Thursday, May 05, 2005

The Letter

Yeah, you know the one. The one that I really, really need to write to the family of my organ donor.

I think about my donor a lot, but I've been thinking about him/her a lot more recently. So far, I haven't been able to bring myself to write the letter. Of course, I'm behind on this. All of the other transplant patients that I've talked to are able to do this relatively quickly. Frankly, I don't know what to say. The past couple of weeks, I've really been wondering how to even start it:

"Dear Friends," seems a little too non-chalant.

"To Whom it May Concern," is just a little too formal.

"Hello," just doesn't seem to fit right.

And that's just the first line! How in the world am I ever going to be able to express in words the gratitude that I feel?

I know what I want to tell them. I want to tell them that I've been praying for my donor and his/her family since March of 2004, even before I was technically placed on the transplant list. I want to tell them that the day I got the call to come to the hospital, I prayed for them (the family) almost all the way to Nashville from Kentucky (a 2 hour drive), and that right before they took me back to the operating room, all of my friends and family that were at the hospital prayed for them. I want to tell them that I will never be able to express my thanks for the gift that they have given me.

But from there, how much about myself do I disclose? Do they even care? Will they even read the letter? (Not that their reading it means too much, I need to do it whether they read it or not).

I try to think about what I would want to hear from the recipient if one of my loved ones was able to donate their organs, but I think I'm a little biased.

So, my question to you, my Cyber Friends, is this: what would you want to hear from me?


At 4:54 PM, Blogger Debi said...


First of all, I applaud you on your courage. Your blog site has been inspirational to me - and I know you inspire others.

To answer your question. I believe your donor family would be interested to know what some of your interests are, what your life is like (how their loved one's gift has contributed to your life's activities, interests, hobbies). It will solidify to them that their decision was the right one, knowing a part of their loved one is still living on.

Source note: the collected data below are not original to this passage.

(* ===== verification/GuestProps.v ===== *)
(** * Properties of the guest client

    The properties of the client over every transport that keeps the driver
    contracts, its agreement with the command engine, and their application
    to a client over the split queue connected to a small device. *)

From Stdlib Require Import ZArith Lia.
From stdpp Require Import prelude list gmap.
From S2P Require Import Prelude Codec Proto Transport Core Mock ObjectTable Regions Response Decoder DecoderSpec Frame State StateInv StateFacts Engine EngineFacts EngineProps EngineDemo Chain ChainSpec SplitQueue QueueInv QueueSpec QueueProps DriverPorts GuestTypes GuestClient GuestTrace GuestFrames GuestResponses GuestDevice SplitDriver.

(** ** Vocabulary of the statements *)

(** The epochs of all handles a call names, the buffers of the bindings
    included. *)
Definition handle_epochs (rq : GuestRequest) : list Z :=
  match rq with
  | GrGetDeviceInfo | GrCreateContext => []
  | GrDestroyContext context | GrAllocateBuffer context _ | GrLoadProgram context _ _ | GrLoadPrepared context _ _
  | GrCreateQueue context => [handle_epoch context]
  | GrFreeBuffer buffer | GrWriteBuffer buffer _ _ | GrWritePrepared buffer _ | GrReadBuffer buffer _ =>
      [buffer_epoch buffer]
  | GrUnloadProgram program => [handle_epoch program]
  | GrDestroyQueue queue => [handle_epoch queue]
  | GrSubmit queue program bindings _ =>
      handle_epoch queue :: handle_epoch program :: ((fun b => buffer_epoch (bi_buffer b)) <$> bindings)
  | GrPollEvent event | GrCancelEvent event | GrDestroyEvent event => [handle_epoch event]
  end.

(** A stale handle is what the call reports.  Only in a submission with a
    current queue and program do other checks come before the one of a bound
    buffer: of the program's context, of the discovered limits and of the
    bindings before it. *)
Definition stale_reported {Q C QE CE R : Type} `{!DriverQueue Q C QE R} (self : GuestClient Q C) (rq : GuestRequest) :
    Prop :=
  match rq with
  | GrSubmit queue program bindings _ =>
      handle_epoch queue = client_epoch self -> handle_epoch program = client_epoch self ->
      sh_context program = Some (default 0 (sh_context queue)) /\
      (exists info, gc_device_info self = Some info /\ zlen bindings <= gi_max_bindings_per_submission info <= U32_MAX) /\
      exists before stale after, bindings = before ++ stale :: after /\
        buffer_epoch (bi_buffer stale) <> client_epoch self /\
        check_bindings (QE := QE) (CE := CE) (client_epoch self) (default 0 (sh_context queue))
          (bindings_are_canonical bindings) [] before = Ok tt
  | _ => True
  end.

(** What an operation promises of the value it returns. *)
Class TypedOutput (O : Type) `{OperationMeaning O} := {
  output_ok : O -> Z -> Output O -> Prop;
  means_ok : forall op epoch config status payload out,
    reply_means op epoch config status payload (OpSuccess out) -> output_ok op epoch out;
}.

Definition fresh_handle {k} (epoch : Z) (context : option Z) (h : SimpleHandle k) : Prop :=
  handle_typed h /\ handle_epoch h = epoch /\ sh_context h = context.

Lemma ordinary_object_out {T} (construct : Z -> T) status payload out :
  ordinary_means (object_means construct) status payload (OpSuccess out) -> exists id, id_ok id /\ out = construct id.
Proof. intros [(_ & _ & ?)|(_ & out' & (id & Hid & _ & ->) & [= ->])]; [done|]. by exists id. Qed.
(** [impl<A: Accelerator> Accelerator for FaultAccelerator<A>] *)
Definition fault_accelerator (A : Accelerator) : Accelerator := {|
  World := FaultWorld A; Context := Tracked Context; Buffer := Tracked Buffer; Program := Tracked Program;
  Queue := Tracked Queue; Event := Tracked Event;
  acc_device_info := run_fault lost_call fault_device_info;
  acc_create_context desc := run_fault lost_call (fault_create_context desc);
  acc_destroy_context x := run_fault lost_release (release_resource FpDestroyContext RkContext x acc_destroy_context);
  acc_allocate_buffer c desc := run_fault lost_call (fault_allocate_buffer c desc);
  acc_write_buffer b offset data := run_fault (b, lost_call) (fault_write_buffer b offset data);
  acc_read_buffer b offset n w :=
    sink_map (fun done => match done with
                          | (w, Some r) => (w, r)
                          | (w, None) => (fw_panic w, lost_call)
                          end) (fault_read_buffer b offset n w);
  acc_free_buffer x := run_fault lost_release (release_resource FpFreeBuffer RkBuffer x acc_free_buffer);
  acc_load_program c artifact := run_fault lost_call (fault_load_program c artifact);
  acc_unload_program x := run_fault lost_release (release_resource FpUnloadProgram RkProgram x acc_unload_program);
  acc_create_queue c desc := run_fault lost_call (fault_create_queue c desc);
  acc_destroy_queue x := run_fault lost_release (release_resource FpDestroyQueue RkQueue x acc_destroy_queue);
  acc_submit q p bs timeout := run_fault (Err (SubmitRejected BeDeviceLost)) (fault_submit q p bs timeout);
  acc_poll_event e := run_fault lost_call (fault_poll_event e);
  acc_cancel_event e := run_fault lost_call (fault_cancel_event e);
  acc_destroy_event e := run_fault lost_release (fault_destroy_event e);
|}.
(** How an operation changes the graph. *)
Definition graph_same st st' : Prop := forall k i, node st' k i = node st k i.
Definition graph_insert st k id n st' : Prop :=
  node st k id = None /\ forall k' i, node st' k' i = if decide (k' = k /\ i = id) then Some n else node st k' i.
Definition graph_remove st k id st' : Prop :=
  forall k' i, node st' k' i = if decide (k' = k /\ i = id) then None else node st k' i.

(** Object [id] of kind [k] holds the handle named [h]. *)
Definition holds st k id (h : Z) : Prop := exists n, node st k id = Some n /\ nd_handle n = Some h.

Lemma graph_same_refl st : graph_same st st.
Proof. done. Qed.

Lemma graph_same_trans st1 st2 st3 : graph_same st1 st2 -> graph_same st2 st3 -> graph_same st1 st3.
Proof. intros H1 H2 k i. by rewrite H2, H1. Qed.

Lemma view_graph st st' : same_view st st' -> graph_same st st'.
Proof. intros Hv k i. destruct k; simpl; rewrite ?(sv_contexts _ _ Hv), ?(sv_buffers _ _ Hv), ?(sv_programs _ _ Hv), ?(sv_queues _ _ Hv), ?(sv_events _ _ Hv); done. Qed.

(** ** Table changes that keep the nodes *)

Section Tables.
Context {Rec : Type} (f : Rec -> Node).
Implicit Types (t : ObjectTable Rec).

Definition nodes_same t t' : Prop := forall x, f <$> lookup_id x t' = f <$> lookup_id x t.

Lemma nodes_same_refl t : nodes_same t t.
Proof. done. Qed.

Lemma nodes_same_trans t1 t2 t3 : nodes_same t1 t2 -> nodes_same t2 t3 -> nodes_same t1 t3.
Proof. intros H1 H2 x. by rewrite H2, H1. Qed.

Lemma updated_nodes t id r r' t' : updated t id r r' t' -> f r' = f r -> nodes_same t t'.
Proof.
  intros Hu Hf x. rewrite (up_lookup _ _ _ _ _ Hu). case_decide as Hx; [|done]. subst.
  rewrite (up_at _ _ _ _ _ Hu). simpl. by rewrite Hf.
Qed.

Lemma table_update_nodes g t id t' :
  (forall r, f (g r) = f r) -> table_wf t -> table_update id g t = Ok t' -> table_wf t' /\ nodes_same t t'.
Proof.
  intros Hg Hwf (r & Hu)%table_update_Ok; [|done]. split; [apply (up_wf _ _ _ _ _ Hu)|]. by eapply updated_nodes.
Qed.
(* ===== verification/AuditedEngine.v ===== *)
(** * The device as a client of an audited backend

    What a backend that tracks ownership promises to its client ([Audited]),
    and that the command engine keeps its side: every handle it passes is one
    an object holds, no handle is released while something depends on it, and
    as long as the device need not be discarded the backend's account of its
    resources is the object graph. *)

From Stdlib Require Import ZArith Lia.
From stdpp Require Import prelude list relations.
From S2P Require Import Prelude Codec Proto Transport Core ObjectTable Regions Response Decoder DecoderSpec Frame State TableFacts ChildInv StateInv StateEvents StateFacts Engine EngineFacts ResetFacts ResetLive Settled EngineProps Fault Ownership.

(** The identities of a backend's handles. *)
Class HandleNames (A : Accelerator) := {
  context_named :: Named Context;
  buffer_named :: Named Buffer;
  program_named :: Named Program;
  queue_named :: Named Queue;
  event_named :: Named Event;
}.

Section Contract.
Context {A : Accelerator} `{!HandleNames A}.
Implicit Types (st : AcceleratorState) (w : World).

(** [owns st w]: the backend's account in world [w] is the graph of [st];
    [quiet w]: it has nothing to object to so far. *)
Context (owns : AcceleratorState -> World -> Prop) (quiet : World -> Prop).

Definition release_audited {R} `{!Named R} k (release : R -> World -> World * result unit (ReleaseFailure R)) : Prop :=
  forall st i x w w' r, owns st w -> holds st k i (name_of x) -> unreferenced st k i -> release x w = (w', r) ->
  quiet w' /\
  match r with
  | Ok _ => forall st', graph_remove st k i st' -> owns st' w'
  | Err (ReleaseRejected _ y) => forall st', (name_of y = name_of x -> graph_same st st') -> owns st' w'
  | Err (ReleaseIndeterminate _) => True
  end.

Definition child_audited {X Y} k (key : X -> Z) (create : Context -> World -> World * result X Y) : Prop :=
  forall st ctx c w w' r, owns st w -> holds st RkContext ctx (name_of c) -> create c w = (w', r) ->
  match r with
  | Ok x => forall oid st', graph_insert st k oid {| nd_handle := Some (key x); nd_context := Some ctx; nd_refs := [] |} st' -> owns st' w'
  | Err _ => owns st w'
  end.

Class Audited : Prop := {
  au_quiet : forall st w, owns st w -> quiet w;
  au_graph : forall st st' w, graph_same st st' -> owns st w -> owns st' w;
  au_create_context : forall desc st w w' r, owns st w -> acc_create_context desc w = (w', r) ->
    match r with
    | Ok x => forall oid st', graph_insert st RkContext oid {| nd_handle := Some (name_of x); nd_context := None; nd_refs := [] |} st' -> owns st' w'
    | Err _ => owns st w'
    end;
  au_allocate_buffer : forall desc, child_audited RkBuffer (fun a => name_of a.1) (fun c => acc_allocate_buffer c desc);
  au_load_program : forall artifact, child_audited RkProgram name_of (fun c => acc_load_program c artifact);
  au_create_queue : forall desc, child_audited RkQueue name_of (fun c => acc_create_queue c desc);
  au_destroy_context : release_audited RkContext acc_destroy_context;
  au_free_buffer : release_audited RkBuffer acc_free_buffer;
  au_unload_program : release_audited RkProgram acc_unload_program;
  au_destroy_queue : release_audited RkQueue acc_destroy_queue;
  au_destroy_event : release_audited RkEvent acc_destroy_event;
  au_write_buffer : forall b offset data st i w w' b' r, owns st w -> holds st RkBuffer i (name_of b) ->
    acc_write_buffer b offset data w = (w', (b', r)) -> forall st', (name_of b' = name_of b -> graph_same st st') -> owns st' w';
  au_read_buffer : forall {S : Type} `{!ByteSink S} b offset n st i w (p p' : S) w' r, owns st w -> holds st RkBuffer i (name_of b) ->
    run_sink (acc_read_buffer b offset n w) p = (p', (w', r)) -> owns st w';
  au_submit : forall q p bindings timeout st qi pi bs w w' r, owns st w ->
    holds st RkQueue qi (name_of q) -> holds st RkProgram pi (name_of p) ->
    (forall b, b ∈ bindings -> exists bi, bi ∈ bs /\ holds st RkBuffer bi (name_of (bref_buffer b))) ->
    acc_submit q p bindings timeout w = (w', r) ->
    match r with
    | Ok ev | Err (SubmitIndeterminate _ ev) => forall oid st',
        graph_insert st RkEvent oid {| nd_handle := Some (name_of ev); nd_context := None; nd_refs := event_refs qi pi bs |} st' ->
        owns st' w'
    | Err (SubmitRejected _) => owns st w'
    end;
  au_poll_event : forall e st i w w' r, owns st w -> holds st RkEvent i (name_of e) -> acc_poll_event e w = (w', r) -> owns st w';
  au_cancel_event : forall e st i w w' r, owns st w -> holds st RkEvent i (name_of e) -> acc_cancel_event e w = (w', r) -> owns st w';
}.

End Contract.

Section Client.
Context {A : Accelerator} `{!HandleNames A} (owns : AcceleratorState -> World -> Prop) (quiet : World -> Prop).
Context `{Haud : !Audited owns quiet} `{!BackendTyped A}.
Implicit Types (self : CommandProcessor) (st : AcceleratorState).

Record audited self : Prop := {
  ad_quiet : quiet (cp_accelerator self);
  ad_owns : cp_health self <> BackendDiscardRequired -> owns (cp_state self) (cp_accelerator self);
}.

Lemma owns_graph st st' w : graph_same st st' -> owns st w -> owns st' w.
Proof. apply Haud. Qed.

Lemma owns_quiet st w : owns st w -> quiet w.
Proof. apply Haud. Qed.

Lemma audited_owns self : owns (cp_state self) (cp_accelerator self) -> audited self.
Proof. intros Ho. split; [by eapply owns_quiet|done]. Qed.

Lemma audited_discard self : quiet (cp_accelerator self) -> audited (require_backend_discard self).
Proof. intros Hq. by split. Qed.
(* ===== verification/FaultProps.v ===== *)
(** * The device under the ownership audit

    [FaultAccelerator] is an audited backend over every inner backend, so the
    command engine run over it, under any fault script, never earns an
    ownership violation. *)

From Stdlib Require Import ZArith Lia.
From stdpp Require Import prelude list relations.
From S2P Require Import Prelude Codec Proto Transport Core ObjectTable Regions Response Decoder DecoderSpec Frame State TableFacts ChildInv StateInv StateEvents StateFacts Engine EngineFacts ResetFacts ResetLive Settled EngineProps EngineDemo Mock MockProps Fault Ownership FaultFacts FaultSpec AuditedEngine.

Section Instance.
Context {A : Accelerator}.

#[global] Instance fault_names : HandleNames (fault_accelerator A) :=
  Build_HandleNames (fault_accelerator A) (@tracked_named (@Context A)) (@tracked_named (@Buffer A))
    (@tracked_named (@Program A)) (@tracked_named (@Queue A)) (@tracked_named (@Event A)).

(** What excuses the client: the harness panicked, or the first thing that
    went wrong was a rollback the inner backend did not perform. *)
Definition excused (w : FaultWorld A) : Prop := fw_panicked w = true \/ blamed (fw_state w).

Definition fault_owns (st : @AcceleratorState (fault_accelerator A)) (w : FaultWorld A) : Prop :=
  excused w \/ clean st (fw_state w).
Definition fault_quiet (w : FaultWorld A) : Prop := excused w \/ fs_violations (fw_state w) = [].

Lemma excused_grows w w' : grows w w' -> excused w -> excused w'.
Proof.
  intros [Hp [vs Hv]] [He|(h & k & e & vs' & He)]; [by left; auto|]. right. exists h, k, e, (vs' ++ vs). by rewrite Hv, He.
Qed.
Definition pack_int4 (low high : Z) : option Z :=
  if (low <? -7) || (7 <? low) || (high <? -7) || (7 <? high) then None
  else Some (Z.lor (Z.shiftl (Z.land (as_unsigned 8 high) 15) 4) (Z.land (as_unsigned 8 low) 15)).

Definition signed_fp8_subnormal (sign fraction scale : Z) : Z :=
  if fraction =? 0 then sign else
  let power_of_two := Z.shiftl (127 - scale) 23 in
  let value := f32_mul (f32_of_u32 fraction) power_of_two in
  Z.lor value sign.

Definition fp8e4m3_to_f32 (bits : Z) : Z :=
  let sign := Z.shiftl (Z.land bits 128) 24 in
  let exponent := Z.land (Z.shiftr bits 3) 15 in
  let fraction := Z.land bits 7 in
  if exponent =? 0 then signed_fp8_subnormal sign fraction 9
  else if (exponent =? 15) && (fraction =? 7) then Z.lor sign 2143289344
  else Z.lor (Z.lor sign (Z.shiftl (exponent + 120) 23)) (Z.shiftl fraction 20).

Definition fp8e5m2_to_f32 (bits : Z) : Z :=
  let sign := Z.shiftl (Z.land bits 128) 24 in
  let exponent := Z.land (Z.shiftr bits 2) 31 in
  let fraction := Z.land bits 3 in
  if exponent =? 0 then signed_fp8_subnormal sign fraction 16
  else if exponent =? 31 then Z.lor (Z.lor sign 2139095040) (Z.shiftl fraction 21)
  else Z.lor (Z.lor sign (Z.shiftl (exponent + 112) 23)) (Z.shiftl fraction 21).

Definition fp8e4m3_to_bf16_bits (bits : Z) : Z :=
  let sign := Z.shiftl (Z.land bits 128) 8 in
  let exponent := Z.land (Z.shiftr bits 3) 15 in
  let fraction := Z.land bits 7 in
  if exponent =? 0 then
    let subnormal := [0; 15104; 15232; 15296; 15360; 15392; 15424; 15456] in
    Z.lor sign (nth (Z.to_nat fraction) subnormal 0)
  else if (exponent =? 15) && (fraction =? 7) then Z.lor sign 32704
  else Z.lor (Z.lor sign (Z.shiftl (exponent + 120) 7)) (Z.shiftl fraction 4).

Definition fp8e5m2_to_bf16_bits (bits : Z) : Z :=
  let sign := Z.shiftl (Z.land bits 128) 8 in
  let exponent := Z.land (Z.shiftr bits 2) 31 in
  let fraction := Z.land bits 3 in
  if exponent =? 0 then
    let subnormal := [0; 14208; 14336; 14400] in
    Z.lor sign (nth (Z.to_nat fraction) subnormal 0)
  else if exponent =? 31 then Z.lor sign (if fraction =? 0 then 32640 else 32704)
  else Z.lor (Z.lor sign (Z.shiftl (exponent + 112) 7)) (Z.shiftl fraction 5).

(** ** Reference values *)

(** A value times 2^149 (every finite [f32] is a multiple of 2^-149), or a
    special. *)
Inductive Value :=
  | Finite (negative : bool) (scaled : Z)
  | Infinite (negative : bool)
  | NotANumber.

#[global] Instance Value_eq_dec : EqDecision Value.
Proof. solve_decision. Defined.

Definition f32_value (bits : Z) : Value :=
  match f32_decode bits with
  | S754_zero s => Finite s 0
  | S754_infinity s => Infinite s
  | S754_nan => NotANumber
  | S754_finite s m e => Finite s (Z.pos m * 2 ^ (e + 149))
  end.

(** The OCP definition of an FP8 format with [ebits] exponent bits, [mbits]
    fraction bits and exponent bias [bias]: normal values are
    (1 + F / 2^mbits) * 2^(E - bias), subnormal ones F / 2^mbits * 2^(1 - bias). *)
Definition ocp_scaled (mbits bias E F : Z) : Z :=
  if E =? 0 then F * 2 ^ (149 + 1 - bias - mbits)
  else (2 ^ mbits + F) * 2 ^ (149 + E - bias - mbits).

Definition e4m3_value (bits : Z) : Value :=
  let E := (bits / 8) mod 16 in let F := bits mod 8 in
  if (E =? 15) && (F =? 7) then NotANumber else Finite (128 <=? bits) (ocp_scaled 3 7 E F).

Definition e5m2_value (bits : Z) : Value :=
  let E := (bits / 4) mod 32 in let F := bits mod 4 in
  if E =? 31 then if F =? 0 then Infinite (128 <=? bits) else NotANumber
  else Finite (128 <=? bits) (ocp_scaled 2 15 E F).

Definition bf16_value (bits : Z) : Value := f32_value (Z.shiftl bits 16).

I know this may be hard to hear, but you need to also anticipate the possibility that you may not ever hear from them. I know and understand that you'd like to have some sort of feedback (i.e. did they even read it) - who wouldn't - I sure would - but you have to keep in mind that this was most likely a very painful decision for them to make (to donate an organ from their dying loved one), and they're still mourning that loss. The gift they gave you was the gift of life - but it was at the high price of the life of their loved one. That's a gift that's unbelievably caring, selfless and compassionate. It was an incredible gift of love.

Maybe one day they'll try to make contact with you after they receive your letter, but please don't be discouraged if you don't hear anything for a while.

Congratulations on your new lease on life! I'm so happy for you and will remember you in my prayers.

May God continue to bless you!


At 10:11 PM, Blogger Matt said...

Don't hold back anything. Don'temper your words. Write what is on your heart. You know what you want to say; so, say it. It doesn't have to be eloquent or wordy or gramatically correct. The letter should reflect you.

My advice is to write it all down in one 30 minute session--leaving nothing out. This will be your rough draft. As such, you will be free to write whatever you please and in any order that thoughts come to you. Then, put the letter away for a day or so, and come back to it to get what you want to say out of it.

As long as it is genuine, the message will get through. Don't worry about getting it all right. It is a thank you letter; so just say thanks, and the family will understand.

Just some thoughts.

Matt Ward

At 6:52 AM, Blogger Tony Arnold said...

Pray and let the Lord lead your heart. Also trust that He has already done so. Follow it.


At 8:23 AM, Blogger Jana said...

Well, now that I'm crying...

I like Matt's advice. But I also think that the paragraph in the middle of this post that begins with "I know what I want to tell them..." says it all.

At 8:31 AM, Blogger Amanda said...

Thanks, everyone.

ddg, Welcome to my blog! I think I have already come to the conclusion that I may never hear back from the family. That's okay. This is something that I need to do for me, too. :o)

Matt, Thanks for you advice. I think I'll try that one night when things are quiet.

Tony, Thank you. That is something that I'm still working on: trusting Him.

Jana, I didn't mean to make you cry! And I think you're right. I think I've already written part of the letter in this post. :o)

At 10:41 AM, Blogger Tony Arnold said...

Amanda, Matt's method and Jana's observation I think are dead on.

After I posted this morning, I came back and read the blog again trying to put myself in the donor family's shoes.

I think I would want the letter. It might bring meaning to their loss that wouldn't exist otherwise. And they won't know that unless they hear from you. It would seem to be some comfort to them from my perspective.